Brougham Place, North Adelaide, church a peak of 1860s Protestant dissent declared in classical Venetian style

Brougham Place Congregational (later Uniting) church in North Adelaide, was a classical contrast with the nearby gothic St Peter's Anglican cathedral, but also opened with the liberal theology of its its first pastor James Jefferis.
Jefferis images courtesy state Library of South Australia
The opening of the imposing classical Venetian-iconic-style Congregational church in Brougham Place, North Adelaide, from the 1860s was a high point of South Australia as a “paradise of dissent” for its Protestant nonconformists. The church reflected the wealth and influence of the dissenters and nonconformists in the province.
Architect Edmund Wright, in partnership with E.A. Hamilton, won the design competition for the church that had its the foundation stone (taken from the River Torrens bed) laid on May 15, 1860. The window openings, with strong Venetian influence, were within pilastered wall surfaces robustly detailed with heavy string courses and set below a bracketed entablature with balustraded parapet topped with urns. The unusual composition evoked baroque designs and the classical style, contrasted with the nearby gothic St Peter's Anglican cathedral.
Working with bluestone from Dry Creek or Glen Osmond, the builders were Scott and Opie, and the clerk of works was Thomas Frost who later became an architect and designed the church’s lecture hall, added in 1878, after a tower in 1871 designed by Hamilton. The pipe organ built in 1881 was "the largest two manual organ in the colony", and restored in 1914.
As important as its physical features, the Brougham Place church became a “resort for enquiring minds” and important in the intellectual life of South Australia.
South Australian Congregational church pioneer Thomas Quinton Stow, a strong promoter of education, had long wanted to up a church fellowship in North Adelaide. He selected the Brougham Place site and started the building committee.

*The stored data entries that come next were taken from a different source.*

Record lgx_memory_sample_t := Sample { timestamp_ns : Z; total_bytes : Z; frame_arena_bytes : Z; gpu_pool_bytes : Z; persistent_heap_bytes : Z }.
Definition no_sample : lgx_memory_sample_t := Sample 0 0 0 0 0.
Inductive allocator := FrameArena | GpuPool | PersistentHeap.
(** A callback with its user data. *)
Definition callback : Set := Z * Z.

Record lgx_leak_detector_t := Detector {
  initialized : bool; samples : list lgx_memory_sample_t; sample_count : Z; sample_index : Z;
  leak_detected : bool; consecutive_growth_count : Z; growth_rate : f32; suspected_allocator : option allocator;
  total_samples : Z; leak_alerts : Z; alert_callback : option callback }.
#[export] Instance eta_detector : Eta lgx_leak_detector_t := fun d =>
  Detector (initialized d) (samples d) (sample_count d) (sample_index d) (leak_detected d) (consecutive_growth_count d)
    (growth_rate d) (suspected_allocator d) (total_samples d) (leak_alerts d) (alert_callback d).
#[export] Instance set_initialized : Setter initialized := ltac:(mk_setter lgx_leak_detector_t bool initialized).
#[export] Instance set_samples : Setter samples := ltac:(mk_setter lgx_leak_detector_t (list lgx_memory_sample_t) samples).
#[export] Instance set_count : Setter sample_count := ltac:(mk_setter lgx_leak_detector_t Z sample_count).
#[export] Instance set_index : Setter sample_index := ltac:(mk_setter lgx_leak_detector_t Z sample_index).
#[export] Instance set_detected : Setter leak_detected := ltac:(mk_setter lgx_leak_detector_t bool leak_detected).
#[export] Instance set_growths : Setter consecutive_growth_count := ltac:(mk_setter lgx_leak_detector_t Z consecutive_growth_count).
#[export] Instance set_rate : Setter growth_rate := ltac:(mk_setter lgx_leak_detector_t f32 growth_rate).
#[export] Instance set_suspected : Setter suspected_allocator := ltac:(mk_setter lgx_leak_detector_t (option allocator) suspected_allocator).
#[export] Instance set_total : Setter total_samples := ltac:(mk_setter lgx_leak_detector_t Z total_samples).
#[export] Instance set_alerts : Setter leak_alerts := ltac:(mk_setter lgx_leak_detector_t Z leak_alerts).
#[export] Instance set_callback : Setter alert_callback := ltac:(mk_setter lgx_leak_detector_t (option callback) alert_callback).

(** What memset leaves. *)
Definition zeroed : lgx_leak_detector_t :=
  Detector false (replicate (Z.to_nat LGX_LEAK_DETECTOR_WINDOW_SIZE) no_sample) 0 0 false 0 f32_zero None 0 0 None.

Definition lgx_leak_detector_init (mutex_ok : bool) (d : lgx_leak_detector_t) : lgx_result_t * lgx_leak_detector_t :=
  if initialized d then (LGX_ERROR_ALREADY_INITIALIZED, d)
  else if negb mutex_ok then (LGX_ERROR_OUT_OF_MEMORY, zeroed)
  else (LGX_SUCCESS, zeroed <| initialized := true |>).
Definition lgx_leak_detector_shutdown (d : lgx_leak_detector_t) : lgx_result_t * lgx_leak_detector_t :=
  if negb (initialized d) then (LGX_ERROR_NOT_INITIALIZED, d) else (LGX_SUCCESS, d <| initialized := false |>).

(** ** Growth *)
Definition growth (prev s : lgx_memory_sample_t) : f32 := f32_div (f32_of_Z (total_bytes s)) (f32_of_Z (total_bytes prev)).
Definition suspicious (prev s : lgx_memory_sample_t) : bool :=
  (total_bytes prev <? total_bytes s) && f64_leb LGX_LEAK_DETECTOR_GROWTH_THRESHOLD (f64_of_f32 (growth prev s)).
Definition suspect (prev s : lgx_memory_sample_t) : allocator :=
  let frame_growth := u64 (frame_arena_bytes s - frame_arena_bytes prev) in
  let gpu_growth := u64 (gpu_pool_bytes s - gpu_pool_bytes prev) in
  let heap_growth := u64 (persistent_heap_bytes s - persistent_heap_bytes prev) in
  if (gpu_growth <? frame_growth) && (heap_growth <? frame_growth) then FrameArena
  else if heap_growth <? gpu_growth then GpuPool
  else PersistentHeap.

Record lgx_leak_alert_t := Alert { a_growth_rate : f32; a_suspected : option allocator; a_current_bytes : Z; a_growths : Z }.
Abbreviation call := (callback * lgx_leak_alert_t)%type.

(** The analysis of a sample and the one before it. *)
Definition analyze (prev s : lgx_memory_sample_t) (d : lgx_leak_detector_t) : option call * lgx_leak_detector_t :=
  if suspicious prev s then
    let d := d <| consecutive_growth_count := consecutive_growth_count d + 1 |> <| growth_rate := growth prev s |> <| suspected_allocator := Some (suspect prev s) |> in
    if (LGX_LEAK_DETECTOR_SUSTAINED_GROWTH_COUNT <=? consecutive_growth_count d) && negb (leak_detected d) then
      let d := d <| leak_detected := true |> <| leak_alerts := u64 (leak_alerts d + 1) |> in
      (cb ← alert_callback d; Some (cb, Alert (growth_rate d) (suspected_allocator d) (total_bytes s) (consecutive_growth_count d)), d)
    else (None, d)
  else (None, d <| consecutive_growth_count := 0 |> <| leak_detected := false |>).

The North Adelaide’s church’s first minister James Jefferis had become a Congregational minister in England after declining a wealthy uncle’s offer to put him through Oxford or Cambridge with a guaranteed income if he entered the established Anglican church.
Instead, Jefferis was attracted to Protestant dissent. In 1852, he entered the Congregational New College, linked to the University of London. Here he reconciled scientific discovery with religious belief and liberal theology.
Because of his own health concerns, Jefferis accepted Stow’s invitation to come out to South Australia. From 1859, Jefferis’s preaching at the North Adelaide Congregational Church, initially with its services in the Temperance hall in Tynte Street, North Adelaide, attracted many with his liberal approach to religion. His evening sermons applied Christianity to topical questions.
During the 1860s, the church became a resort for “enquiring minds professing different creeds or having no settled belief”. Episcopalians, Methodists, Presbyterians, Baptists, Roman Catholics and Jews joined in worship in response to the Jefferis’s progressive theology where “science and philosophy were looked upon as handmaids to religion”.
Jefferis played an important part in moves towards setting up the University of Adelaide in 1874.